Reputation: 870
I am trying to read a zip file (in python 2.7.2) by reading each of the bytes. I am able to get through the local file headers and the data. However I am stuck when trying to read the Central file header.
This helps alot http://en.wikipedia.org/wiki/File:ZIP-64_Internal_Layout.svg
I dont know how to find out how many items there are in the archive so I can switch to formating the central file header or how else to know how to switch from formating file to the central file header.
This is what I have right now -
import sys
def main(debug=0,arg_file=''):
if debug==2:
print "- Opening %s" % arg_file
with open(arg_file) as archive:
if debug==2:
print "- Reading %s" % arg_file
bytes = archive.read()
if debug==2:
print "-------------Binary-------------"
print bytes
#Read file headers
end = 0
while end != bytes.__len__():
print end
end = process_sub_file(debug,end,bytes)
def process_sub_file(debug,startbytes, bytes):
header = bytes[startbytes + 0] + bytes[startbytes + 1] + bytes[startbytes + 2] + bytes[startbytes + 3]
version = bytes[startbytes + 4] + bytes[startbytes + 5]
flags = bytes[startbytes + 6] + bytes[startbytes + 7]
comp_method = bytes[startbytes + 8] + bytes[startbytes + 9]
mod_time = bytes[startbytes + 10] + bytes[startbytes + 11]
mod_date = bytes[startbytes + 12] + bytes[startbytes + 13]
crc = bytes[startbytes + 14] + bytes[startbytes + 15] + bytes[startbytes + 16] + bytes[startbytes + 17]
comp_size_bytes = bytes[startbytes + 18] + bytes[startbytes + 19] + bytes[startbytes + 20] + bytes[startbytes + 21]
comp_size = ord(comp_size_bytes[0]) + ord(comp_size_bytes[1]) + ord(comp_size_bytes[2]) + ord(comp_size_bytes[3])
uncomp_size_bytes = bytes[startbytes + 22] + bytes[startbytes + 23] + bytes[startbytes + 24] + bytes[startbytes + 25]
uncomp_size = ord(uncomp_size_bytes[0]) + ord(uncomp_size_bytes[1]) + ord(uncomp_size_bytes[2]) + ord(uncomp_size_bytes[3])
name_len_bytes = bytes[startbytes + 26] + bytes[startbytes + 27]
name_len = int(ord(name_len_bytes[0])+ord(name_len_bytes[1]))
extra_len_bytes = bytes[startbytes + 28] + bytes[startbytes + 29]
extra_len = int(ord(extra_len_bytes[0])+ord(extra_len_bytes[1]))
file_name = ""
for i in range(name_len):
file_name = file_name + bytes[startbytes + 30 + i]
extra_field = ""
for i in range(extra_len):
file_name = file_name + bytes[startbytes + 30 + name_len + i]
data = ""
for i in range(comp_size):
data = data + bytes[startbytes + 30 + name_len + extra_len + i]
if debug>=1:
print "-------------Header-------------"
print "Header Signature: %s" % header
print "Version: %s" % version
print "Flags: %s" % flags
print "Compression Method: %s" % comp_method
print "Modification Time: %s" % (ord(mod_time[0]) + ord(mod_time[1]))
print "Modification Date: %s" % (ord(mod_date[0]) + ord(mod_time[1]))
print "CRC-32: %s" % crc
print "Compressed Size: %s" % comp_size
print "Uncompressed Size: %s" % uncomp_size
print "File Name Length: %s" % name_len
print "Extra Field Length: %s" % extra_len
print "File Name: %s" % file_name
print "Extra Field: %s" % extra_field
print "Data:\n%s" % data
return startbytes + 30 + name_len + extra_len + comp_size
Upvotes: 1
Views: 1301
Reputation: 5638
You want to search through the file backwards for the "End of Central Directory" block.

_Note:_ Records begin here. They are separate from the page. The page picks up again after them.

Lemma broadcast_rows (x : number) (arr : list (list number)) :
  Forall2 extends (List.map (cons x) arr) arr.
Proof.
  induction arr as [|f arr IH]; cbn; constructor; [exists x; reflexivity|exact IH].
Qed.

Lemma np_insert_rows arr values out :
  np_insert_first_column arr (Series values) = inr out -> Forall2 extends out arr.
Proof.
  unfold Featurizer.np_insert_first_column.
  destruct (as_numbers as_number values) as [|xs]; [discriminate|].
  destruct (length xs =? length arr) eqn:E.
  - intros [= <-]. apply zip_rows. apply Nat.eqb_eq, E.
  - destruct xs as [|x [|y xs]]; try discriminate.
    intros [= <-]. apply broadcast_rows.
Qed.

Lemma as_numbers_each_length cols : forall xss,
  as_numbers_each as_number cols = inr xss -> length xss = length cols.
Proof.
  induction cols as [|c cols IH]; cbn; intros xss.
  - intros [= <-]. reflexivity.
  - destruct (as_numbers as_number c); [discriminate|].
    destruct (as_numbers_each as_number cols) as [|yss]; [discriminate|].
    intros [= <-]. cbn. rewrite (IH yss eq_refl). reflexivity.
Qed.

Lemma zip_fronts (xss : list (list number)) : forall arr : list (list number),
  length xss = length arr ->
  Forall2 ends_with (List.map (fun p => fst p ++ snd p)%list (combine xss arr)) arr.
Proof.
  induction xss as [|xs xss IH]; intros [|f arr]; cbn; try discriminate.
  - constructor.
  - intros [= H]. constructor; [exists xs; reflexivity|apply IH, H].
Qed.

(** Several columns under the label: as many as the array has rows. *)
Lemma np_insert_table arr c0 c1 cols out :
  np_insert_first_column arr (Table (c0 :: c1 :: cols)) = inr out ->
  length (c0 :: c1 :: cols) = length arr /\ Forall2 ends_with out arr.
Proof.
  unfold Featurizer.np_insert_first_column.
  destruct (as_numbers_each as_number (c0 :: c1 :: cols)) as [|xss] eqn:Exss; [discriminate|].
  apply as_numbers_each_length in Exss.
  destruct (length xss =? length arr) eqn:E.
  - apply Nat.eqb_eq in E. intros [= <-]. split; [congruence|]. apply zip_fronts, E.
  - destruct xss as [|xs [|ys xss]]; discriminate.
Qed.

Lemma contains_labelled name (df : DataFrame cell) :
  contains name df = match labelled name df with [] => false | _ :: _ => true end.
Proof.
  unfold contains, columns, labelled.
  induction df as [|[l values] df IH]; [reflexivity|]. cbn [List.map existsb filter fst].
  destruct l as [i|s]; cbn [label_eqb]; [exact IH|].
  rewrite String.eqb_sym. destruct (s =? name)%string; [reflexivity|exact IH].
Qed.

Lemma getitem_rings (c0 c1 c2 c3 c4 c5 c6 c7 c8 : list cell) :
  getitem label_column
    (combine (List.map Named (feature_columns_names ++ [label_column]))
             [c0; c1; c2; c3; c4; c5; c6; c7; c8]) = inr (Series c8).
Proof. reflexivity. Qed.

End Serving.

(** X6: For a [text/csv] payload that parses, [input_fn] returns the
    parsed columns with their values untouched: nine columns get the eight
    feature names and [rings], eight columns the feature names, and any
    other number of columns keeps its positional labels.  The table has a
    column [rings] exactly when nine columns were parsed. *)
Theorem input_fn_labels :
  forall (cell : Type) (read_csv : string -> exn + list (list cell))
         (input_data : string) (cols : list (list cell)),
    read_csv input_data = inr cols ->
    exists df,
      input_fn read_csv input_data "text/csv" = inr df
      /\ List.map snd df = cols
      /\ columns df = (if length cols =? 9
                       then List.map Named (feature_columns_names ++ [label_column])
                       else if length cols =? 8 then List.map Named feature_columns_names
                       else List.map Pos (seq 0 (length cols)))
      /\ contains label_column df = (length cols =? 9).
Proof.
  intros cell read_csv input_data cols Hread.
  eexists. split; [apply input_fn_csv, Hread|].
  pose proof (labels_for_length (length cols)) as Hlen.
  split; [apply values_combine, Hlen|].
  unfold contains. rewrite (columns_combine _ _ Hlen).
  split; [reflexivity|apply contains_label_for].
Qed.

It contains the total number of entries in the central directory.
Search for "End of central directory record:" in: http://www.pkware.com/documents/casestudies/APPNOTE.TXT
If the total number of entries in the central directory = 0xffff, then you have to search for the "Zip64 End of Central Directory" block which is located directly before the "End of Central Directory" block. And in that case the Zip64 block would contain the actual number of entries in the central directory for the zip file.
The "EofCD" block contains the offset to the start of the central directory which you can then go to, to begin iterating through all the file header blocks in the entire central directory.
Upvotes: 1